2) I'm leaving a lot out. I got a nice compliment from a reader a while back saying he liked the blog because it is "personal without being intimate." I like that; it's what I want to be. I hope readers get a sense of me -- a true sense -- but I'm not interested in blog therapy or a complete airing of my (or anyone in my life's) dirty laundry. Anyway, you guys know I've just gone through a breakup, but you don't know why or the way my daily feelings about that play themselves out. It's kind of a strange membrane, the wall between my private self and my quasi-public blog self. Sorting through all my feelings, and then, heaven help me, dating again someday, is taking up a fair amount of my mental real estate. Because I like to write about what I'm thinking about, part of it is going to leak out. But a lot of it is none of your business. So I'm going to fumble along here and am not sure whether I'll get the voice or tone right.
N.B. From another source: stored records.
Lemma getitem_lookup {A} (l : list A) k x : l !! k = Some x -> getitem l k = Ok x.
Proof. unfold getitem. by intros ->. Qed.

(** The look-ahead loop returns: it stops on an operation that is not an
    Annotation, or past the end of the list when only Annotations were left.
    A bound of [n - (i + j)] iterations is never exhausted. *)
Lemma lookahead_returns (dl : list string) i :
  Forall (fun w => differ_line w = true) dl ->
  forall fuel j,
    length dl <= i + j + fuel ->
    exists j',
      lookahead dl (length dl) i fuel j = Ok j' /\
      (i + j' < length dl \/
       (forall k w, i + j <= k -> dl !! k = Some w -> has_tag "?" w = true)).
Proof.
  intros Hdl fuel. induction fuel as [| fuel IH]; intros j Hfuel.
  - exists j. simpl. destruct (i + j <? length dl) eqn:Hlt.
    + apply Nat.ltb_lt in Hlt. lia.
    + split; [done |]. right. intros k w Hk Hw.
      apply lookup_lt_Some in Hw. apply Nat.ltb_ge in Hlt. lia.
  - simpl. destruct (i + j <? length dl) eqn:Hlt.
    + apply Nat.ltb_lt in Hlt.
      destruct (lookup_lt_is_Some_2 dl (i + j) Hlt) as [w Hw].
      rewrite (getitem_lookup _ _ _ Hw). simpl.
      assert (Hline : differ_line w = true).
      { exact (Forall_lookup_1 _ _ _ _ Hdl Hw). }
      destruct (differ_line_index0 _ Hline) as [c Hc]. rewrite Hc. simpl.
      destruct (Ascii.eqb c "?") eqn:Hq.
      * destruct (IH (j + 1)) as [j' [Hj' Hdisj]]; [lia |].
        exists j'. split; [done |].
        destruct Hdisj as [Hin | Hall]; [by left | right].
        intros k w' Hk Hw'.
        destruct (decide (k = i + j)) as [-> | Hne].
        -- rewrite Hw in Hw'. injection Hw' as <-.
           by rewrite (index0_has_tag _ _ Hc).
        -- apply (Hall k); [lia | done].
      * exists j. split; [done |]. by left.
    + exists j. split; [done |]. right. intros k w Hk Hw.
      apply lookup_lt_Some in Hw. apply Nat.ltb_ge in Hlt. lia.
Qed.
(** * DenoisingModel: the training / inference orchestrator

    A shallow embedding of [codes/config/deraining/models/denoising_model.py].

    The Python class holds a wrapped network, an Adam optimizer, a loss
    module and the tensors of the current step, and drives an SDE object
    that the caller hands in at every call.  Tensors, the network, the
    optimizer and the SDE belong to other modules; they appear here as an
    interface ([Runtime], [BaseOps], [SDE]).  What is embedded is the
    control logic of the class itself: which attribute is read or written,
    in which order the collaborators are called, and where an exception
    leaves the object. *)

From Stdlib Require Import String List ZArith Bool.
Import ListNotations.
Local Open Scope string_scope.
Local Open Scope list_scope.

Set Implicit Arguments.

(** ** Python exceptions and results *)

Inductive exn : Type :=
| AttributeError (obj attr : string)
| NotImplementedError (msg : string)
| IndexError (msg : string)
| ValueError (msg : string)
| RuntimeError (msg : string)
| ExternalError (msg : string).

Inductive outcome (A : Type) : Type :=
| Ok (a : A)
| Raise (e : exn).
Arguments Ok {A} a.
Arguments Raise {A} e.

Definition is_ok {A} (r : outcome A) : bool :=
  match r with Ok _ => true | Raise _ => false end.

(** ** State with exceptions

    A Python method mutates [self] and its collaborators and may raise
    half-way: what was written before the [raise] stays written.  So the
    state is returned on both outcomes. *)

Definition M (S A : Type) : Type := S -> outcome A * S.

Definition ret {S A} (a : A) : M S A := fun s => (Ok a, s).

Definition raise {S A} (e : exn) : M S A := fun s => (Raise e, s).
3) Blog jealousy. Four, count 'em, four of my real-life favorite people have expressed some kind of jealousy or resentment towards this blog. Huh? I don't fully get it, but it makes me feel like I'm doing something wrong. I think it has something to do with the membrane between private and public. People who want to feel like they're in the "inner circle" resent the blog if I've posted something to it before I've had a chance to talk about the same thing with them. A legitimate complaint? I dunno, maybe. Hard to know. Other folks have said they feel like by reading the blog they are 'spying' on me. Other times people want to talk about a blog topic and I've sort of gotten it out of my system already. Is blogging making me a bad friend? I don't want it to.